Wednesday, April 29, 2009

Don’t Blame the Housing Crisis on Poor People

Whether you are a gardener or a physician or an auto mechanic or whatever, you have probably had people share their uninformed but strongly held opinions about your area of expertise. A lot of people have strong opinions about things they know little about.

I am a housing counselor and have helped many low-income people become homeowners. I routinely hear people assert that the reason we have a housing foreclosure crisis is because the government had programs that helped low income people become homeowners. I have heard Rush Limbaugh make this assertion and our local Rush-want-a-be and lot of other people say this.
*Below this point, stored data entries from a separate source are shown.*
Lemma execute_counts_match_witness :
  ∃ result w',
    execute None None temp_git_repo = Return result w' ∧
    renamed_count result = 2 ∧ deleted_count result = 8 ∧
    renamed_count result = length (renamed_tags result) ∧
    deleted_count result = length (deleted_tags result).
Proof.
  eexists _, _.
  split; [vm_compute; reflexivity|].
  split; [vm_compute; reflexivity|].
  split; [vm_compute; reflexivity|].
  eapply (execute_counts_match None None temp_git_repo). vm_compute. reflexivity.
Defined.

(** ** Failures and the [errors] list *)





(** ** White space *)

Lemma rstrip_app_newline (s : string) : rstrip (s +:+ String "010" "") = rstrip s.
Proof.
  induction s as [|c s IH]; [done|]. rewrite app_cons. simpl. by rewrite IH.
Qed.

Lemma lstrip_app_newline (s : string) :
  lstrip (s +:+ String "010" "") =
    match lstrip s with "" => "" | r => r +:+ String "010" "" end.
Proof.
  induction s as [|c s IH]; [done|]. rewrite app_cons. simpl.
  destruct (isspace c); [done|]. by rewrite app_cons.
Qed.

Lemma strip_unlines_one (commit : string) : strip (unlines [commit]) = strip commit.
Proof.
  unfold strip, unlines. simpl. rewrite lstrip_app_newline.
  destruct (lstrip commit) eqn:Hl; [done|].
  by rewrite rstrip_app_newline.
Qed.

(** ** Listing and resolving *)

Lemma elem_of_sorted (x : string) (l : list string) : x ∈ sorted l ↔ x ∈ l.
Proof. unfold sorted. by rewrite merge_sort_Permutation. Qed.

Lemma elem_of_tag_listing (w : World) (t : string) :
  t ∈ tag_listing w ↔
  t ≠ "" ∧ ∃ n, is_Some (local_tags w !! n) ∧ strip n = t.
Proof.
  unfold tag_listing. rewrite elem_of_sorted, list_elem_of_filter, list_elem_of_fmap.
  split.
  - intros (Hne & n & -> & Hn). split; [done|]. exists n. split; [|done].
    apply list_elem_of_fmap in Hn as ([n' c] & -> & Hnc).
    apply elem_of_map_to_list in Hnc. by exists c.
  - intros (Hne & n & [c Hc] & <-). split; [done|]. exists n. split; [done|].
    apply list_elem_of_fmap. exists (n, c). split; [done|].
    by apply elem_of_map_to_list.
Qed.

Lemma tag_listing_present (w : World) (t : string) :
  refname t → is_Some (local_tags w !! t) → t ∈ tag_listing w.
Proof.
  intros [Hs Hne] Ht. apply elem_of_tag_listing. split; [done|]. by exists t.
Qed.

Lemma tag_listing_absent (w : World) (t : string) :
  refnames w → local_tags w !! t = None → t ∉ tag_listing w.
Proof.
  intros Hw Ht (Hne & n & Hn & Heq)%elem_of_tag_listing.
  destruct (Hw n Hn) as [Hs _]. rewrite Hs in Heq. subst n.
  rewrite Ht in Hn. by destruct Hn.
Qed.

Lemma refnames_list_to_map (l : list (string * string)) (w : World) :
  local_tags w = list_to_map l → Forall (λ p, refname p.1) l → refnames w.
Proof.
  intros Hw Hall t [c Ht]. rewrite Hw in Ht. apply elem_of_list_to_map_2 in Ht.
  by apply (proj1 (Forall_forall _ _) Hall (t, c)).
Qed.

(** ** Evaluating single invocations *)

Lemma calm_now n w : calm (S n) w → faults w (length (history w)) = None.
Proof. intros H. rewrite <- (Nat.add_0_r (length _)). apply H. lia. Qed.

Lemma calm_log n c r w : calm (S n) w → calm n (log c r w).
Proof.
  intros H k Hk. simpl. rewrite length_app. simpl.
  rewrite <- Nat.add_assoc. apply H. simpl. lia.
Qed.

Lemma invoke_calm c w :
  faults w (length (history w)) = None →
  invoke c w = ((perform c w).1, log c (perform c w).1 (perform c w).2).
Proof. intros H. unfold invoke. rewrite H. by destruct (perform c w). Qed.

Lemma invoke_fault c w stderr :
  faults w (length (history w)) = Some stderr →
  invoke c w = (ExitFail stderr, log c (ExitFail stderr) w).
Proof. intros H. unfold invoke. by rewrite H. Qed.

Lemma bind_Return {A B} (m : M A) (k : A → M B) w a w' :
  m w = Return a w' → bind m k w = k a w'.
Proof. intros H. unfold bind. by rewrite H. Qed.

Lemma list_tags_calm n w :
  calm (S n) w →
  _list_tags w
  = Return (tag_listing w) (log TagList (Exit0 (map_to_list (local_tags w)).*1) w).
Proof.
  intros H%calm_now. unfold _list_tags, _run_git, subprocess_run, bind.
  by rewrite (invoke_calm _ _ H).
Qed.

Lemma get_tag_commit_calm n w tag commit :
  calm (S n) w → local_tags w !! tag = Some commit →
  _get_tag_commit tag w = Return (strip commit) (log (RevList tag) (Exit0 [commit]) w).
Proof.
  intros H%calm_now Ht. unfold _get_tag_commit, _run_git, subprocess_run, bind.
  rewrite (invoke_calm _ _ H). simpl. rewrite Ht. simpl.
  unfold ret. f_equal. apply (strip_unlines_one commit).
Qed.

Lemma try_run_git_fault c w stderr :
  faults w (length (history w)) = Some stderr →
  try_ (_run_git c) w = Return (inr stderr) (log c (ExitFail stderr) w).
Proof.
  intros H. unfold try_, _run_git, subprocess_run. by rewrite (invoke_fault _ _ _ H).
Qed.

(** ** The delete phase, tag by tag *)

Lemma delete_tag_local_eval tag result w :
  ∃ r w1, invoke (TagDelete tag) w = (r, w1) ∧
    _delete_tag_local tag result w
    = Return match r with
             | Exit0 _ => (true, result)
             | ExitFail stderr =>
                 (false, add_error result
                           ("Failed to delete local tag " +:+ tag +:+ ": " +:+ stderr))
             end w1.
Proof.
  destruct (invoke (TagDelete tag) w) as [r w1] eqn:Hinv. exists r, w1.
  split; [done|].
  unfold _delete_tag_local, bind, try_, _run_git, subprocess_run. rewrite Hinv.
  by destruct r.
Qed.

Lemma delete_step_protected gh_repo remote prot tag result w :
  tag ∈ prot → delete_step gh_repo remote prot tag result w = Return result w.
Proof. intros Hin. unfold delete_step. by rewrite decide_True. Qed.

Lemma delete_step_unprotected gh_repo remote prot tag result w :
  tag ∉ prot → classify_tag tag = DELETE →
  ∃ r h, history (world_of (delete_step gh_repo remote prot tag result w))
         = history w ++ (TagDelete tag, r) :: h.
Proof.
  intros Hnot Hdel. unfold delete_step. rewrite decide_False, decide_True by done.
  destruct (delete_tag_local_eval tag result w) as (r & w1 & Hinv & Heval).
  rewrite (bind_Return _ _ _ _ _ Heval). exists r.
  apply invoke_history in Hinv. destruct r as [out|stderr]; simpl.
  - match goal with |- context [world_of (?m w1)] =>
      assert (runs (λ _ _, True) m) as Hruns by (repeat runs_step; done);
      destruct (reach_history _ _ _ (runs_reach _ m w1 Hruns)) as (h & Hh & _)
    end.
    exists h. by rewrite Hh, Hinv, <- app_assoc.
  - exists []. done.
Qed.

(** C9: the rename target of a legacy tag starts with ["v"], does not start
    with the legacy prefix, and so is classified [DELETE]; the delete phase
    passes over it when it is in the protected set, and invokes its deletion
    when it is not. *)
Theorem rename_target_classified_DELETE (T : string) :
  (∃ suffix, T = NWAVE_PREFIX +:+ suffix) →
  classify_tag (rename_target T) = DELETE ∧
  (∃ suffix, T = NWAVE_PREFIX +:+ suffix ∧ rename_target T = "v" +:+ suffix) ∧
  ¬ (∃ rest, rename_target T = NWAVE_PREFIX +:+ rest) ∧
  (∀ gh_repo remote prot result w, rename_target T ∈ prot →
     delete_step gh_repo remote prot (rename_target T) result w = Return result w) ∧
  (∀ gh_repo remote prot result w, rename_target T ∉ prot →
     ∃ r h,
       history (world_of (delete_step gh_repo remote prot (rename_target T) result w))
       = history w ++ (TagDelete (rename_target T), r) :: h).
Proof.
  intros [suffix ->]. split_and!.
  - done.
  - exists suffix. split; [done|].
    unfold rename_target. by rewrite slice_from_app.
  - intros [rest Hrest]. by rewrite rename_target_head in Hrest.
  - intros. by apply delete_step_protected.
  - intros. by apply delete_step_unprotected.
Qed.

Lemma rename_target_classified_DELETE_witness :
  classify_tag (rename_target "nWave_v1.1.21") = DELETE ∧
  rename_target "nWave_v1.1.21" = "v1.1.21" ∧
  ∃ r h,
    history (world_of (delete_step None None ∅ (rename_target "nWave_v1.1.21")
                                   ExecuteResult0 conflict_same_commit_repo))
    = history conflict_same_commit_repo
      ++ (TagDelete (rename_target "nWave_v1.1.21"), r) :: h.
Proof.
  destruct (rename_target_classified_DELETE "nWave_v1.1.21") as (Hc & _ & _ & _ & Hd).
  - by exists "1.1.21".
  - split_and!; [exact Hc|reflexivity|]. apply Hd. apply not_elem_of_empty.
Defined.

(** ** Whole runs: frames and failures *)

Lemma runs_mono {A} (φ ψ : Command → Completed → Prop) (m : M A) :
  (∀ c r, φ c r → ψ c r) → runs φ m → runs ψ m.
Proof.
  intros Himp Hm w0 w Hreach.
  specialize (Hm w w (reach_refl φ w)). unfold wp in *.
  destruct (m w); eapply reach_trans; eauto using reach_mono.
Qed.

Lemma wp_runs {A} φ (m : M A) w (Q : A → World → Prop) E :
  runs φ m → wp m w Q E →
  wp m w (λ a w', Q a w' ∧ reach φ w w') (λ e w', E e w' ∧ reach φ w w').
Proof.
  intros Hm Hwp. specialize (Hm w w (reach_refl φ w)). unfold wp in *.
  by destruct (m w).
Qed.

Lemma failed_since_reach φ w0 w1 w2 :
  failed_since w0 w1 → reach φ w1 w2 → failed_since w0 w2.
Proof.
  intros (h & Hh & Hbad) (h' & Hh' & _)%reach_history.
  exists (h ++ h'). split.
  - by rewrite Hh', Hh, app_assoc.
  - rewrite forallb_app, Hbad. done.
Qed.

Lemma wp_doomed {A} (m : M A) w0 w (Q : A → World → Prop) E :
  runs (λ _ _, True) m → failed_since w0 w →
  (∀ a w', failed_since w0 w' → Q a w') →
  (∀ e w', failed_since w0 w' → E e w') →
  wp m w Q E.
Proof.
  intros Hm Hbad HQ HE. specialize (Hm w w (reach_refl _ w)). unfold wp in *.
  destruct (m w); eauto using failed_since_reach.
Qed.

Lemma failed_since_not_ok w0 w :
  failed_since w0 w → forallb git_ok (since w0 w) = true → False.
Proof.
  intros (h & Hh & Hbad). unfold since. rewrite Hh, drop_app_length. congruence.
Qed.

Lemma invoke_Exit0 c w out w' :
  invoke c w = (Exit0 out, w') →
  (perform c w).1 = Exit0 out ∧ w' = log c (Exit0 out) (perform c w).2.
Proof.
  unfold invoke. destruct (faults w _); [done|].
  destruct (perform c w) as [r w1]. by intros [= -> <-].
Qed.

Lemma rename_step_only_writes remote entry st :
  runs (only_writes {[old_name entry; new_name entry]}) (rename_step remote entry st).
Proof.
  destruct st as [result prot]. unfold rename_step.
  assert (∀ c r, reads c → only_writes {[old_name entry; new_name entry]} c r) as Hread.
  { intros [] r Hc t; try done. }
  assert (∀ c r t, writes c = Some t → t = old_name entry ∨ t = new_name entry →
            only_writes {[old_name entry; new_name entry]} c r) as Hw.
  { intros c r t Hc Ht t' Ht'. rewrite Hc in Ht'. injection Ht' as <-. set_solver. }
  repeat runs_step; first [by apply Hread | by eapply Hw; eauto].
Qed.

Lemma rename_phase_runs_any remote entries st :
  runs (λ _ _, True) (rename_phase remote entries st).
Proof.
  revert st. induction entries as [|entry rest IH]; intros st; simpl.
  - apply runs_ret.
  - apply runs_bind; [|done].
    eapply runs_mono; [|apply rename_step_only_writes]. done.
Qed.
Lemma last_named_None n l :
  last_named n l = None ↔ ∀ p, In p l → Def.name p.2 ≠ n.
Proof.
  unfold last_named. split.
  - intros Hnone p Hp%in_rev. apply (find_none _ _ Hnone) in Hp.
    by apply String.eqb_neq.
  - intros Hall. destruct (find _ _) as [p|] eqn:Hf; [|done].
    apply find_some in Hf as [Hin Heq%String.eqb_eq].
    apply in_rev in Hin. by destruct (Hall p Hin).
Qed.

Section index_facts.
Context `{Externals}.

Lemma index_definitions_lookup filePath definitions ix n :
  namePathMap (fold_left (index_definition filePath) definitions ix) !! n
    = match last_named n (map (pair filePath) definitions) with
      | Some p => Some p.1
      | None => namePathMap ix !! n
      end
  ∧ nameDefMap (fold_left (index_definition filePath) definitions ix) !! n
    = match last_named n (map (pair filePath) definitions) with
      | Some p => Some p.2
      | None => nameDefMap ix !! n
      end.
Proof.
  revert ix. induction definitions as [|d rest IH]; intros ix; [done|].
  cbn [fold_left map]. destruct (IH (index_definition filePath ix d)) as [-> ->].
  change ((filePath, d) :: map (pair filePath) rest)
    with ([(filePath, d)] ++ map (pair filePath) rest).
  rewrite last_named_app.
  destruct (last_named n (map (pair filePath) rest)); [done|].
  unfold last_named. simpl.
  destruct (String.eqb_spec (Def.name d) n) as [->|Hne].
  - by rewrite !lookup_insert_eq.
  - by rewrite !lookup_insert_ne.
Qed.

(** Both indices answer with the last definition of that name that
    reached [forEach], and with its file. *)
Lemma merge_all_lookup ix nodes n :
  namePathMap (merge_all ix nodes) !! n
    = match last_named n (indexed (fragmentMap ix) nodes) with
      | Some p => Some p.1
      | None => namePathMap ix !! n
      end
  ∧ nameDefMap (merge_all ix nodes) !! n
    = match last_named n (indexed (fragmentMap ix) nodes) with
      | Some p => Some p.2
      | None => nameDefMap ix !! n
      end.
Proof.
  revert ix. induction nodes as [|[f doc] nodes IH]; intros ix; [done|].
  cbn [merge_all fold_left indexed fst snd].
  fold (merge_all (merge_file ix f doc) nodes).
  destruct (IH (merge_file ix f doc)) as [-> ->].
  rewrite merge_file_fragmentMap. unfold merge_file.
  destruct (filter_definitions (fragmentMap ix) doc) as [defs fm].
  rewrite last_named_app. cbn [snd].
  destruct (last_named n (indexed fm nodes)); [done|].
  exact (index_definitions_lookup f defs (with_fragmentMap ix fm) n).
Qed.

Lemma merge_all_operations ix nodes :
  operationDefinitions (merge_all ix nodes)
    = operationDefinitions ix
        ++ List.filter is_operation
             (map snd (indexed (fragmentMap ix) nodes)).
Proof.
  revert ix. induction nodes as [|[f doc] nodes IH]; intros ix.
  - simpl. by rewrite app_nil_r.
  - cbn [merge_all fold_left indexed fst snd].
    fold (merge_all (merge_file ix f doc) nodes). rewrite IH.
    rewrite merge_file_fragmentMap. unfold merge_file.
    destruct (filter_definitions (fragmentMap ix) doc) as [defs fm].
    rewrite index_definitions_operations. cbn [snd operationDefinitions
      with_fragmentMap].
    rewrite map_app, List.filter_app, map_map. simpl. rewrite map_id.
    by rewrite <- app_assoc.
Qed.

End index_facts.

(** ** Two operations in one file *)

Section two_roots.
Context `{Externals}.

Lemma keep_definition_operation fm d :
  is_operation d = true → keep_definition fm d = (true, fm).
Proof.
  intros Hd%bool_decide_eq_true. unfold keep_definition. by rewrite Hd.
Qed.

Lemma filter_definitions_In fm definitions d :
  In d (filter_definitions fm definitions).1 → In d definitions.
Proof.
  revert fm. induction definitions as [|d0 rest IH]; intros fm; [done|].
  simpl. destruct (keep_definition fm d0) as [keep fm1].
  specialize (IH fm1). destruct (filter_definitions fm1 rest) as [kept fm2].
  destruct keep; simpl in *; intuition.
Qed.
It is true that a large part of the housing crisis was caused by lenders making loans to people who should not have gotten loans. It is true that there were many irresponsible borrowers. There were a lot of people who bought houses with no money down. Some of these people were low-income but many of them were not. These people who were low income did not get these bad loans due to government assistance programs.

Those low-income people who got government assistance for down payment probably were less risky borrowers than the typical borrower. There have been a variety of programs that helped low-income people become homeowners over the years.

In recent years the most widely available program was the Bush Administration’s program called American Dream Downpayment Initiative (ADDI). Under this program, the borrower could get into a house for an out-of-pocket cost of only 1% of the sale price and the balance of the closing cost and downpayment was provided in the form of a grant or a loan.

To take advantage of this program, the first mortgage had to be an FHA loan, or VA loan, or conforming conventional loan. This meant that the borrower could not get a “liar’s loan,” also know as a “stated income” loan. They could not get a negative amortization mortgage or an interest only mortgage or the really bad adjustable rate mortgages. The borrowers had to have decent credit and could not have excessive debt and their housing cost, including escrowed taxes and insurance, could not be over 32% of their gross monthly income.

ADDI is but one of a number of similar programs that I have been familiar with over the years that were designed to help low income people become homeowners, but almost all of them had these same requirements. Most of these programs also required that the borrower attend homebuyer education programs. These borrowers were better informed homebuyers than the average buyers.

Another reason that low-income people who become homeowner using down payment assistance programs are not likely to default on their mortgage is because the agency that assisted them usually ends up holding a second mortgage on the property. The second may be in the form of a “due-on-sale” mortgage, which means the assistance will be paid back if the property is ever sold. It may be a “forgivable loan,” where for example, 20% of the downpayment assistance is forgiven each year for a period of five years. The assistance could simply be a low-interest, long-term second mortgage.

If one wishes to refinance a first mortgage, one cannot do so without paying off the second mortgage, unless the second agrees to subordinate. When the non-profit agency holds the second mortgage, they can prevent the homeowner from refinancing into a bad loan or persuade the borrower that it is not wise to do so. Many borrowers end up refinancing when it is not in their best interest to do so, but borrowers who got downpayment assistance usually can’t do this.

I think that programs that help low-income people become homeowners is money well spent. It helps lift people out of poverty rather than subsidizing their life in poverty. These programs have genrally been sucessful.

While it may be popular to blame the housing crisis on government programs that helped poor people become homeowners it is simply not the truth.

Stumble Upon Toolbar
My Zimbio
Top Stories

1 comment:

  1. Wow, what a great article!!! Are you sure you are still a Republican?

    You certainly don't sound like any I am aware of. I know that I wouldn't have said anything like that before our Heavenly Father started changing me, and as a result, I no longer consider myself to really be a Republican.

    In all fairness, however, I am certainly not comfortable with calling myself a Democrat, and Libertarians generally take many things way too far. So, I suppose that would make me an Independent, which is kinda like being without a country in a political sense.